Dalits refers to “group of people who are religiously, culturally, socially and economically oppressed by the elite groups”. According to the census 2011, Dalit population comprises 13.6 percent of total population of Nepal. Majority of Dalits live in Terai and Hilly region of Nepal. Muluki Ain (Civil Code) 1854 established Nepal as “Hindu state” and divided people on the basis of caste based hierarchy . With this societal structural difference, Dalits movement started with the objective of social reform in Nepal.
The pioneer of Dalit movement, Sarbajeet Bishwakarma started the movement against the meaning of untouchables on the Hindu scriptures which does not discriminate people as either ‘touchable’ or ‘untouchable. However, it was being politicized with the struggle of democracy. Post democracy further entrenched the movement with establishment of several Dalit organizations with a view to abolish the caste-based discrimination and envisioned social reformation. Samaj Sudhar Sangh (1952) launched the program called “Pashupati Temple Entry Program,” a famous Hindu temple located at the heart of Kathmandu. Similarly, Nepal Rastriya Pariganit Parishad in 1957 followed same campaign to end the caste biasness. Likewise Nimna Samaj Sudhar Sangh-1951, Jaat Tod Mandal- 1951, Pariganit Nari Sangh -1955, Rastriya Achhut Mukti Parishad -1958 were some Dalit organizations who actively adopted social reformations as a core element for Dalits to be liberated from their suffrage.
Later, Nepal Rastriya Dalit Jana Bikaash Parishad -1967 launched the campaign for “Reservation for the Dalit in the state mechanism” in 1972. Consequently, in post multiparty system, Civil Service Act 1992 ensured the inclusion of Dalits in civil service. Similarly, Nepal has ratified the UN- “Convention on Elimination of All forms of Racial Discriminations” in 30 January, 1971. National Dalit Commission in 1997, National Human Rights Commission in 2000 and National Women Commission in 2002, were governing structure established to promote the status and dignity of Dalits community. Further, Government initiated the Ninth Plan (1997-2002), periodic policies with separate chapter that outlined the objectives, policies, strategies and programs for Dalits and other disadvantaged groups. Eventually, Dalits received an opportunity to foster more cultural pluralism and representation in the national level. Moreover, it promoted the Dalit as discourse, increased wider dissemination and provoked concern for Dalits in the government.
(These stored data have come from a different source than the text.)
(* ===== verification/ReapTheorems.v ===== *)
(** * The background loops: lost nodes are announced, diagnoses are spaced *)
From Stdlib Require Import Ascii.
From S2P Require Import Prelude GoBase GoStrings GoFloat GoFormat GoNet Event Proto Store StoreSpec World Config Notify NotifyTheorems Transport Reap.
Local Open Scope Z_scope.

(** ** The dial address *)

(** (functional) The address the tunnels dial: for every listen address made of a host (a name, an
    IPv4 or an IPv6 address) and a port, the port is kept, the hosts that mean every interface
    (none, 0.0.0.0 and ::) become 127.0.0.1 and every other host is kept; what is not a host
    and a port is left as it is. *)
Theorem localDialTarget_spec host port :
  has "[" host = false → has "]" host = false → plain port = true →
  localDialTarget (JoinHostPort host port) =
    (if decide (host = "" ∨ host = "0.0.0.0" ∨ host = "::") then "127.0.0.1:" +:+ port else JoinHostPort host port) ∧
  ∀ listen, SplitHostPort listen = None → localDialTarget listen = listen.
Proof.
  intros H1 H2 Hp. unfold localDialTarget. split; [|by intros listen ->].
  rewrite SplitHostPort_Join by done. by case_decide.
Qed.

Example localDialTarget_spec_witness : localDialTarget (JoinHostPort "::" "7443") = "127.0.0.1:7443".
Proof. exact (proj1 (localDialTarget_spec "::" "7443" eq_refl eq_refl eq_refl)). Defined.

(** ** Lost nodes *)

Lemma emitNodeDown_trace nodes cutoff (t : Trace) :
  tr_events (emitNodeDownEvents nodes cutoff t).2 =
    tr_events t ++ (nodeDownEvent <$> filter (λ n, goingDown cutoff n = true) nodes).
Proof.
  unfold emitNodeDownEvents. revert t; induction nodes as [|n nodes IH]; intros t; [by rewrite app_nil_r|].
  cbn [st_for]. unfold st_bind. destruct (goingDown cutoff n) eqn:E; cbn [negb].
  - rewrite filter_cons_True by done. csimpl. rewrite IH. simpl. by rewrite <-app_assoc.
  - rewrite filter_cons_False by congruence. unfold st_ret. by rewrite IH.
Qed.

(** (safety) No node is lost silently: a tick announces exactly the nodes that are UP, have been
    heard of and were last heard of before the cutoff, each once, and among them is every UP
    node with a heartbeat that the store marks DOWN for this cutoff. *)
Theorem node_down_announced nodes cutoff (t : Trace) :
  let events := nodeDownEvent <$> filter (λ n, goingDown cutoff n = true) nodes in
  tr_events (emitNodeDownEvents nodes cutoff t).2 = tr_events t ++ events ∧
  ∀ n, n ∈ nodes → Node_State n = StateUp → IsZero (Node_LastHeartbeat n) = false → node_stale cutoff n = true →
    nodeDownEvent n ∈ events ∧ Node_State (node_down n) = StateDown.
Proof.
  intros events. split; [apply emitNodeDown_trace|]. intros n Hn Hup Hz Hs. split; [|done].
  apply list_elem_of_fmap. exists n. split; [done|]. apply list_elem_of_filter. split; [|done].
  unfold goingDown, Before. rewrite bool_decide_eq_true_2, Hz by done. simpl.
  apply Z.ltb_lt. unfold node_stale in Hs. apply andb_true_iff in Hs as [Hlt%Z.ltb_lt _].
  destruct (Z.lt_ge_cases (Node_LastHeartbeat n) cutoff) as [|Hge]; [done|]. pose proof (Unix_mono _ _ Hge). lia.
Qed.

Definition ex_silent (state : string) (heard : Time) : Node := mkNode "n1" "alpha" "gpu" state "" 8 1024 [] ∅ "v1" heard.

Example node_down_announced_witness :
  nodeDownEvent (ex_silent StateUp (timeUnix 1000)) ∈
    nodeDownEvent <$> filter (λ n, goingDown (timeUnix 1030) n = true) [ex_silent StateUp (timeUnix 1000)].
Proof.
  refine (proj1 (proj2 (node_down_announced [ex_silent StateUp (timeUnix 1000)] (timeUnix 1030)
    (mkTrace [] (λ _, 0) 0)) _ _ _ _ _)); [set_solver|reflexivity..].
Defined.

(** ** Diagnosis *)

(** The nodes of the configuration are kept by name. *)
Definition named_nodes (d : Diagnoser) : Prop := ∀ x sn, dg_nodes d !! x = Some sn → SSHNode_Name sn = x.

Lemma newDiagnoser_named cfg : named_nodes (newDiagnoser cfg).
Proof.
  unfold named_nodes, newDiagnoser. simpl. induction (Server_SSHNodes cfg) as [|sn l IH] using rev_ind; simpl; [done|].
  rewrite foldl_app. simpl. intros x sn' [[<- <-]|[_ Hl]]%lookup_insert_Some; [done|]. by apply IH.
Qed.

(** The diagnoses of a node started between two states. *)
Definition started_for (x : string) (d d' : Diagnoser) : Prop :=
  ∃ new, dg_triggered d' = dg_triggered d ++ new ∧ ∃ q, q ∈ new ∧ SSHNode_Name q.1 = x.

(** What one node of a tick does: nothing, forgetting, or starting a diagnosis. *)
Inductive node_step (now : Time) (d : Diagnoser) (n : Node) : Diagnoser → Prop :=
| ns_none : node_step now d n d
| ns_heard : Node_State n ≠ StateDrain → IsZero (Node_LastHeartbeat n) = false →
    Sub now (Node_LastHeartbeat n) < Diag_AfterDown (dg_cfg d) →
    node_step now d n (set_lastRun (delete (Node_Name n) (dg_lastRun d)) d)
| ns_trigger sn : dg_nodes d !! Node_Name n = Some sn → Node_State n ≠ StateDrain →
    IsZero (Node_LastHeartbeat n) = false →
    Diag_AfterDown (dg_cfg d) ≤ Sub now (Node_LastHeartbeat n) →
    (∀ last, dg_lastRun d !! Node_Name n = Some last → Diag_Cooldown (dg_cfg d) ≤ Sub now last) →
    node_step now d n (trigger sn (Sub now (Node_LastHeartbeat n)) (set_lastRun (<[Node_Name n := now]> (dg_lastRun d)) d)).

Lemma checkNode_step now d n : node_step now d n (checkNode now d n).
Proof.
  unfold checkNode. destruct (dg_nodes d !! Node_Name n) as [sn|] eqn:Es; [|constructor].
  destruct (bool_decide (Node_State n = StateDrain)) eqn:Ed; [constructor|].
  destruct (IsZero (Node_LastHeartbeat n)) eqn:Ez; [constructor|]. cbn [orb]. bool_to_prop.
  destruct (Sub now (Node_LastHeartbeat n) <? Diag_AfterDown (dg_cfg d)) eqn:Ea; bool_to_prop; [by constructor|].
  destruct (dg_lastRun d !! Node_Name n) as [last|] eqn:El.
  - destruct (Sub now last <? Diag_Cooldown (dg_cfg d)) eqn:Ec; bool_to_prop; [constructor|].
    constructor; try done. intros l' E. rewrite El in E. by injection E as <-.
  - constructor; try done. intros l' E. by rewrite El in E.
Qed.

(** The node [x] is not heard of in time in a tick: each of its entries is left out or overdue. *)
Definition silent_in (after : Duration) (x : string) (tick_ : list Node * Time) : Prop :=
  Forall (λ n, Node_Name n = x → Node_State n = StateDrain ∨ IsZero (Node_LastHeartbeat n) = true ∨
                 after ≤ Sub tick_.2 (Node_LastHeartbeat n)) tick_.1.

Section spacing.
Context (x : string) (t0 : Time).

(** A diagnosis of [x] was started at [t0] or later and is remembered. *)
Definition remembered (d : Diagnoser) : Prop := ∃ t, dg_lastRun d !! x = Some t ∧ t0 ≤ t.

(** One node: the configuration stays; the memory stays while [x] is silent; a diagnosis of [x]
    comes a cooldown after the remembered one, and is remembered. *)
Lemma node_step_effect now d n d' :
  node_step now d n d' → named_nodes d → t0 ≤ now →
  dg_nodes d' = dg_nodes d ∧ dg_cfg d' = dg_cfg d ∧
  ∃ new, dg_triggered d' = dg_triggered d ++ new ∧
    ((∀ q, q ∈ new → SSHNode_Name q.1 ≠ x) ∧
     (silent_in (Diag_AfterDown (dg_cfg d)) x ([n], now) → remembered d → remembered d') ∨
     (remembered d' ∧ (remembered d → Diag_Cooldown (dg_cfg d) ≤ Sub now t0))).
Proof.
  intros Hs Hn Ht. destruct Hs as [|Hd Hz Ha|sn Hsn Hd Hz Ha Hc]; simpl.
  - split_and!; [done..|]. exists []. rewrite app_nil_r. split; [done|]. left. split; [set_solver|done].
  - split_and!; [done..|]. exists []. rewrite app_nil_r. split; [done|]. left. split; [set_solver|].
    intros Hsil (t & Hl & Hle). unfold silent_in in Hsil. simpl in Hsil. rewrite Forall_singleton in Hsil. destruct (decide (Node_Name n = x)) as [E|E].
    + destruct (Hsil E) as [?|[?|?]]; [done|congruence|simpl in *; lia].
    + exists t. unfold set_lastRun. simpl. by rewrite lookup_delete_ne.
  - split_and!; [done..|]. eexists. split; [done|]. pose proof (Hn _ _ Hsn) as Hname.
    destruct (decide (Node_Name n = x)) as [E|E].
    + right. rewrite E in *. split; [exists now; simpl; by rewrite lookup_insert_eq|].
      intros (t & Hl & Hle). specialize (Hc t Hl). unfold Sub in *. lia.
    + left. split.
      * intros q Hq. apply list_elem_of_singleton in Hq as ->. simpl. congruence.
      * intros _ (t & Hl & Hle). exists t. simpl. by rewrite lookup_insert_ne.
Qed.

(** One tick. *)
Lemma check_effect nodes now d :
  named_nodes d → t0 ≤ now → silent_in (Diag_AfterDown (dg_cfg d)) x (nodes, now) →
  let d' := check nodes now d in
  named_nodes d' ∧ dg_cfg d' = dg_cfg d ∧ dg_nodes d' = dg_nodes d ∧
  (remembered d → remembered d') ∧
  (started_for x d d' → remembered d' ∧ (remembered d → Diag_Cooldown (dg_cfg d) ≤ Sub now t0)).
Proof.
  unfold check. intros Hn Ht Hs. cbv zeta.
  assert (∀ l d1, named_nodes d1 → dg_cfg d1 = dg_cfg d → silent_in (Diag_AfterDown (dg_cfg d)) x (l, now) →
    let d' := foldl (checkNode now) d1 l in
    named_nodes d' ∧ dg_cfg d' = dg_cfg d1 ∧ dg_nodes d' = dg_nodes d1 ∧ (remembered d1 → remembered d') ∧
    ∃ new, dg_triggered d' = dg_triggered d1 ++ new ∧
      ((∃ q, q ∈ new ∧ SSHNode_Name q.1 = x) → remembered d' ∧ (remembered d1 → Diag_Cooldown (dg_cfg d) ≤ Sub now t0))) as Hloop.
  { induction l as [|n l IH]; intros d1 Hn1 Hc1 Hs1; simpl.
    - split_and!; try done. exists []. rewrite app_nil_r. split; [done|]. set_solver.
    - apply Forall_cons in Hs1 as [Hs1 Hsl].
      destruct (node_step_effect now d1 n _ (checkNode_step now d1 n) Hn1 Ht) as (En & Ec & new & Etr & Hcase).
      assert (named_nodes (checkNode now d1 n)) as Hn2 by (unfold named_nodes; rewrite En; exact Hn1).
      destruct (IH (checkNode now d1 n) Hn2 ltac:(congruence) Hsl) as (H1 & H2 & H3 & H4 & new2 & H5 & H6).
      assert (remembered d1 → remembered (checkNode now d1 n)) as Hrem.
      { intros Hr. destruct Hcase as [[_ Hk]|[Hk _]]; [|done]. apply Hk; [|done]. rewrite Hc1. unfold silent_in. simpl. by rewrite Forall_singleton. }
      split_and!; [done|congruence|congruence|tauto|]. exists (new ++ new2). rewrite H5, Etr, app_assoc. split; [done|].
      intros (q & [Hq|Hq]%elem_of_app & Eq).
      + destruct Hcase as [[Hno _]|[Hk Hcd]]; [by destruct (Hno q Hq)|]. split; [by apply H4|].
        intros Hr. specialize (Hcd Hr). congruence.
      + destruct (H6 ltac:(eauto)) as [Hr' Hcd]. split; [done|]. tauto. }
  destruct (Hloop nodes d Hn eq_refl Hs) as (H1 & H2 & H3 & H4 & new & H5 & H6).
  split_and!; [done..|]. intros (new' & E & q & Hq & Eq). rewrite H5 in E. apply app_inv_head in E as <-. eauto.
Qed.
End spacing.

Definition check_all (ticks : list (list Node * Time)) (d : Diagnoser) : Diagnoser :=
  foldl (λ d tk, check tk.1 tk.2 d) d ticks.

(** (safety) Diagnoses are spaced: from the tick that starts a diagnosis of a node until a later
    tick that starts another one, if in no tick between the node has been heard of in time, the
    cooldown has passed, however many ticks there are and whatever the other nodes do. *)
Theorem diagnosis_spaced x d0 nodesA nowA ticks nodesC nowC :
  let after := Diag_AfterDown (dg_cfg d0) in
  let dA := check nodesA nowA d0 in
  let dB := check_all ticks dA in
  named_nodes d0 → Forall (λ tk, nowA ≤ tk.2 ∧ silent_in after x tk) ((nodesA, nowA) :: ticks ++ [(nodesC, nowC)]) →
  started_for x d0 dA → started_for x dB (check nodesC nowC dB) →
  Diag_Cooldown (dg_cfg d0) ≤ Sub nowC nowA.
Proof.
  intros after dA dB Hn [[_ HA] [Hticks HC]%Forall_app]%Forall_cons HstA HstC. apply Forall_singleton in HC as [HtC HsC].
  destruct (check_effect x nowA nodesA nowA d0 Hn ltac:(done) HA) as (HnA & HcA & _ & _ & HrA).
  destruct (HrA HstA) as [HremA _]. fold dA in HnA, HcA, HremA.
  assert (named_nodes dB ∧ dg_cfg dB = dg_cfg d0 ∧ remembered x nowA dB) as (HnB & HcB & HremB).
  { unfold dB, check_all. clear HstC HsC. revert HnA HcA HremA. generalize dA. clear HstA HrA. clear dA dB.
    induction Hticks as [|[nodes now] ticks [Ht Hs] _ IH]; intros d1 Hn1 Hc1 Hr1; [done|]. simpl in *.
    destruct (check_effect x nowA nodes now d1 Hn1 Ht) as (H1 & H2 & _ & H4 & _); [by rewrite Hc1|].
    apply IH; [done|congruence|by apply H4]. }
  destruct (check_effect x nowA nodesC nowC dB HnB HtC) as (_ & _ & _ & _ & HC); [by rewrite HcB|].
  rewrite <-HcB. apply HC; done.
Qed.

Definition ex_ssh : SSHNodeConfig :=
  mkSSHNodeConfig "alpha" "10.0.0.5:2222" "root" "id" "" "" true "bin/agent" "" "gpu" "" true.

Definition ex_diagnoser : Diagnoser :=
  mkDiagnoser (mkDiagnosticsConfig true (60 * Second) (2 * Minute)) {["alpha" := ex_ssh]} ∅ [].

Definition ex_down (now : Z) : list Node * Time := ([ex_silent StateDown (timeUnix 1000)], timeUnix now).

Example diagnosis_spaced_witness :
  length (dg_triggered (check_all [ex_down 1070; ex_down 1080; ex_down 1180; ex_down 1190] ex_diagnoser)) = 2%nat ∧
  2 * Minute ≤ Sub (timeUnix 1190) (timeUnix 1070).
Proof.
  split; [vm_compute; reflexivity|].
  assert (named_nodes ex_diagnoser) as Hn.
  { intros y sn Hl. simpl in Hl. apply lookup_singleton_Some in Hl as [<- <-]. reflexivity. }
  assert (∀ now, 1060 ≤ now → silent_in (60 * Second) "alpha" (ex_down now)) as Hs.
  { intros now Hnow. constructor; [|constructor]. intros _. right; right.
    unfold ex_down, ex_silent, Sub, minDuration, maxDuration, timeUnix, Second, unixToInternal. simpl. lia. }
  refine (diagnosis_spaced "alpha" ex_diagnoser (ex_down 1070).1 (timeUnix 1070) [ex_down 1080; ex_down 1180]
    (ex_down 1190).1 (timeUnix 1190) Hn _ _ _).
  - repeat constructor; try (apply Hs; lia); vm_compute; done.
  - exists [(ex_ssh, 70 * Second)]. split; [vm_compute; reflexivity|]. exists (ex_ssh, 70 * Second). split; [left|reflexivity].
  - exists [(ex_ssh, 190 * Second)]. split; [vm_compute; reflexivity|]. exists (ex_ssh, 190 * Second). split; [left|reflexivity].
Defined.

(** ** A node announced twice *)

From S2P Require Import SQLite SQLiteProofs StoreExample SQLiteRefines.

(** The clock half a second past the timeout of the nodes' last heartbeat, then ten seconds later. *)
Definition ex_clock (i : nat) : Time :=
  match i with O => timeUnix 1030 + 500 * Millisecond | _ => timeUnix 1040 + 500 * Millisecond + Z.of_nat i end.

Definition ex_reaper : World DB * Engine :=
  (mkWorld (exec_calls [CallRegisterNode (ex_silent StateUp (timeUnix 1000))] emptyDB)
     ex_clock 0 (λ i, [Z.of_nat i; 1; 2; 3; 4; 5; 6; 7]) 0,
   mkEngine (Server_Notify DefaultServer) [] ∅ ∅ []).

(** The node.down events of the store, and the state of the node. *)
Definition down_events (st : World DB * Engine) : nat :=
  length (filter (λ kr, er_type kr.2 = TypeNodeDown) (map_to_list (db_events (w_store st.1)))).
Definition node_state_of (st : World DB * Engine) : option string := nr_state <$> (db_nodes (w_store st.1) !! "n1").

(** (safety) A lost node can be announced twice: the events compare instants in nanoseconds and the
    store in seconds, so a node last heard of in the second of the cutoff is announced but stays
    UP, and the next tick announces it again. *)
Theorem node_down_repeats :
  let st1 := (reapTick (30 * Second) (None, ex_reaper)).2.2 in
  let st2 := (reapTick (30 * Second) (None, st1)).2.2 in
  down_events st1 = 1%nat ∧ node_state_of st1 = Some StateUp ∧
  down_events st2 = 2%nat ∧ node_state_of st2 = Some StateDown.
Proof. vm_compute. auto. Qed.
On contrary, Dalits community couldn’t get an opportunity to be recognized at the national level due to graded hierarchy and patriarchal orientation. They were still excluded from the forefront of politics, states ‘service and decision making process. Their agendas were basically oriented towards the veiled system of governance in which class of people became the ‘service-class’ for rest of the society.Among them, especially women were central victims of domination, domestic violence and discrimination within and outside the community. Scholars suggested that politicians and their aspirations driven politics directly provoked the social forces to struggle for their liberty, equality and identity beyond the state structures. Dalits people hoped that only the Marxist regime would resolve their issues through radical change. Thus, they supported the People’s Liberation army, joined armed conflict and then April Uprising 2006 that ended with comprehensive peace accord.
At present context, Constitution of Nepal 2015 completely abolished the caste- based discriminations and gender inequality along with five percent reservations. Though they get an opportunity to explore themselves at socio-cultural, economic and political aspect and access to occupation still they are excluded by implications at grass root level. Further, the Dalits leaders are divided among the interest groups and mainstream politics, decreasing the effectiveness of their organizations. Remote areas marginalized Dalits are still away from access of information about their rights and privileges. Even still caste system is prevalent between inter and intra community which is creating the communal violence in the name of caste hierarchy. Sexual violence issues are still pertaining issues on Dalit community.
To sum up, Dalits movements are continuing their objectives to guarantee the equity in terms of identity, representation and treatment at institutional level. Considering its aim, the movements needs to work on inter-sectional collaboration to resolve their issues at grass root level. Lastly, the activist should not be diverted towards own interest rather he/she should devote for community’s welfare service, aware about access to services and dignified integration within the society.